(** A folder of the old listing is destroyed or is still there, at the same path. *)
Lemma self_cases old :
  old ∈ preorders self -> (f_id old ∉ fh_id <$> heads after) \/ exists f, f ∈ preorders after /\ f_id old = f_id f /\ f_path old = f_path f /\ bt_get (f_id f) before = Some old.
Proof using Hix Hstays.
  intros Hold. destruct (decide (f_id old ∈ fh_id <$> heads after)) as [(f&Hf&Hid)%elem_of_heads_id|]; [right|by left]. exists f.
  assert (bt_get (f_id f) before = Some old) as E by by apply Hix. destruct (after_cases f Hf) as [Hn|(old'&_&_&Hp&E')].
  - exfalso. apply Hn, elem_of_heads_id. eauto.
  - rewrite E in E'. injection E' as <-. done.
Qed.

Lemma rows_follow path :
  match last_about about_row path (announce d) with Some b => b = true | None => path ∈ row_paths self end <-> path ∈ row_paths after.
Proof using Hself Hafter Hix Hstays.
  pose proof (last_rows path d) as Hl. rewrite (elem_of_row_paths path after).
  assert (forall f, f ∈ fd_resubscribed d -> exists g, f = leaf g /\ g ∈ preorders after) as Hresub.
  { intros f. cbn. rewrite list_elem_of_fmap. setoid_rewrite list_elem_of_filter. intros (g&->&_&?). by exists g. }
  assert (forall f old, f ∈ preorders after -> bt_get (f_id f) before = Some old -> (leaf f ∉ fd_resubscribed d) -> fh_subscribed (f_head old) = fh_subscribed (f_head f)) as Hsame.
  { intros f old Hf Hb Hn. apply dec_stable. intros Hs. apply Hn. cbn. apply list_elem_of_fmap_2, list_elem_of_filter. split; [by exists old|done]. }
  destruct (last_about about_row path (announce d)) as [b|].
  - destruct Hl as [(f&Hf&Hp&Hs)|[(->&f&Hf&Hp&Hs)|(->&(f&Hf&Hp)&Hnc)]].
    + destruct (Hresub f Hf) as (g&->&Hg). change (f_path g = path) in Hp. change (fh_subscribed (f_head g) = b) in Hs. subst b. split; [intros; by exists g|].
      intros (h&Hh&Hph&Hsh). assert (h = g) as -> by (apply (same_path_eq after); [done..|congruence]). done.
    + split; [|done]. intros _. apply created_elem in Hf as (g&->&Hg&_). by exists g.
    + split; [done|]. intros (h&Hh&Hph&Hsh). exfalso. apply destroyed_elem in Hf as (g&->&Hg&Hgn). change (f_path g = path) in Hp.
      destruct (after_cases h Hh) as [Hfresh|(old&Hold&Hid&Hpo&_)].
      * assert (leaf h ∈ fd_created d) as Hc by (apply created_elem; by exists h). specialize (Hnc _ Hc Hph). change (fh_subscribed (f_head h) = false) in Hnc. congruence.
      * assert (old = g) as -> by (apply (same_path_eq self); [done..|congruence]). apply Hgn, elem_of_heads_id. by exists h.
  - destruct Hl as [Hnr Hncd]. rewrite elem_of_row_paths. split.
    + intros (old&Hold&Hp&Hs). destruct (self_cases old Hold) as [Hgone|(f&Hf&Hid&Hpf&Hb)].
      * assert (leaf old ∈ fd_created d ++ fd_destroyed d) as Hd by (apply elem_of_app; right; apply destroyed_elem; by exists old).
        specialize (Hncd _ Hd Hp). change (fh_subscribed (f_head old) = false) in Hncd. congruence.
      * exists f. split_and!; [done|congruence|]. rewrite <- (Hsame f old Hf Hb); [done|]. intros Hin. apply (Hnr _ Hin). change (f_path f = path). congruence.
    + intros (f&Hf&Hp&Hs). destruct (after_cases f Hf) as [Hfresh|(old&Hold&Hid&Hpo&Hb)].
      * assert (leaf f ∈ fd_created d ++ fd_destroyed d) as Hc by (apply elem_of_app; left; apply created_elem; by exists f).
        specialize (Hncd _ Hc Hp). change (fh_subscribed (f_head f) = false) in Hncd. congruence.
      * exists old. split_and!; [done|congruence|]. rewrite (Hsame f old Hf Hb); [done|]. intros Hin. by apply (Hnr _ Hin).
Qed.
Definition account_type_states (account : AccountState) (others : OtherCounters) : btmap text N :=
  bt_of_list
    [(lit "Mailbox", store_state_counter (ma_mailboxes account));
     (lit "Email", store_state_counter (ma_emails account));
     (lit "Thread", store_state_counter (ma_threads account));
     (lit "ContactCard", oc_contact_cards others);
     (lit "AddressBook", oc_address_books others);
     (lit "Calendar", oc_calendars others);
     (lit "CalendarEvent", oc_calendar_events others);
     (lit "TaskList", oc_task_lists others);
     (lit "Task", oc_tasks others);
     (lit "ShareNotification", store_state_counter (ma_share_notifications account));
     (lit "CalendarEventNotification", oc_calendar_event_notifications others);
     (lit "VacationResponse", oc_vacation_response others)].

Definition type_state_snapshot (s : ServerState) (others : Id -> OtherCounters) : TypeStateSnapshot :=
  bt_of_list ((fun e => (e.1, account_type_states e.2 (others e.1))) <$> sv_accounts s).

Lemma account_type_states_get a others name :
  bt_get name (account_type_states a others) = bt_get name
    [(lit "Mailbox", st_state (ma_mailboxes a)); (lit "Email", st_state (ma_emails a)); (lit "Thread", st_state (ma_threads a));
     (lit "ContactCard", oc_contact_cards others); (lit "AddressBook", oc_address_books others); (lit "Calendar", oc_calendars others);
     (lit "CalendarEvent", oc_calendar_events others); (lit "TaskList", oc_task_lists others); (lit "Task", oc_tasks others);
     (lit "ShareNotification", st_state (ma_share_notifications a)); (lit "CalendarEventNotification", oc_calendar_event_notifications others);
     (lit "VacationResponse", oc_vacation_response others)].
Proof. unfold account_type_states. apply bt_get_of_list_nodup. by_decide. Qed.

Lemma snapshot_counter s others account_id a name :
  bt_ok (sv_accounts s) -> bt_get account_id (sv_accounts s) = Some a ->
  counter (type_state_snapshot s others) account_id name = bt_get name (account_type_states a (others account_id)).
Proof.
  intros Hok Ha. unfold counter, type_state_snapshot. rewrite bt_get_of_list_nodup.
  - set (l := sv_accounts s) in *. assert (bt_get account_id ((fun e => (e.1, account_type_states e.2 (others e.1))) <$> l) = Some (account_type_states a (others account_id))) as ->; [|done].
    clearbody l. clear Hok. induction l as [|[k x] l IH]; [done|]. cbn [fmap list_fmap bt_get fst snd] in *. case_decide; [subst k; by injection Ha as ->|by apply IH].
  - rewrite <- list_fmap_compose. by apply bt_ok_nodup.
Qed.

Lemma snapshot_is_ok s others : snapshot_ok (type_state_snapshot s others).
Proof.
  split; [apply bt_of_list_ok|]. apply Forall_forall. intros x Hx%elem_of_bt_of_list. apply list_elem_of_fmap in Hx as (e&->&_). apply bt_of_list_ok.
Qed.

Lemma snapshot_keeps s others s' others' account_id a a' name :
  bt_ok (sv_accounts s) -> bt_get account_id (sv_accounts s) = Some a -> bt_ok (sv_accounts s') -> bt_get account_id (sv_accounts s') = Some a' ->
  is_Some (counter (type_state_snapshot s others) account_id name) -> is_Some (counter (type_state_snapshot s' others') account_id name).
Proof.
  intros Hok Ha Hok' Ha'. rewrite (snapshot_counter s others _ a), (snapshot_counter s' others' _ a'), !account_type_states_get by done. cbn [bt_get]. by repeat case_decide.
Qed.

Lemma snapshot_mailboxes s others account_id a :
  bt_ok (sv_accounts s) -> bt_get account_id (sv_accounts s) = Some a -> counter (type_state_snapshot s others) account_id (lit "Mailbox") = Some (st_state (ma_mailboxes a)).
Proof. intros Hok Ha. by rewrite (snapshot_counter s others _ a), account_type_states_get. Qed.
• • •
◆ **Exercise directions**: Looking at the data above, return every line from the one with "intros f old" down to the one with "Hl as [(f&Hf&Hp&Hs)|[(->&f&Hf&Hp&Hs)|(->&(f&Hf&Hp)&Hnc)]].", exactly and inclusively.

◆ **Written solution**:
  { intros f old Hf Hb Hn. apply dec_stable. intros Hs. apply Hn. cbn. apply list_elem_of_fmap_2, list_elem_of_filter. split; [by exists old|done]. }
  destruct (last_about about_row path (announce d)) as [b|].
  - destruct Hl as [(f&Hf&Hp&Hs)|[(->&f&Hf&Hp&Hs)|(->&(f&Hf&Hp)&Hnc)]].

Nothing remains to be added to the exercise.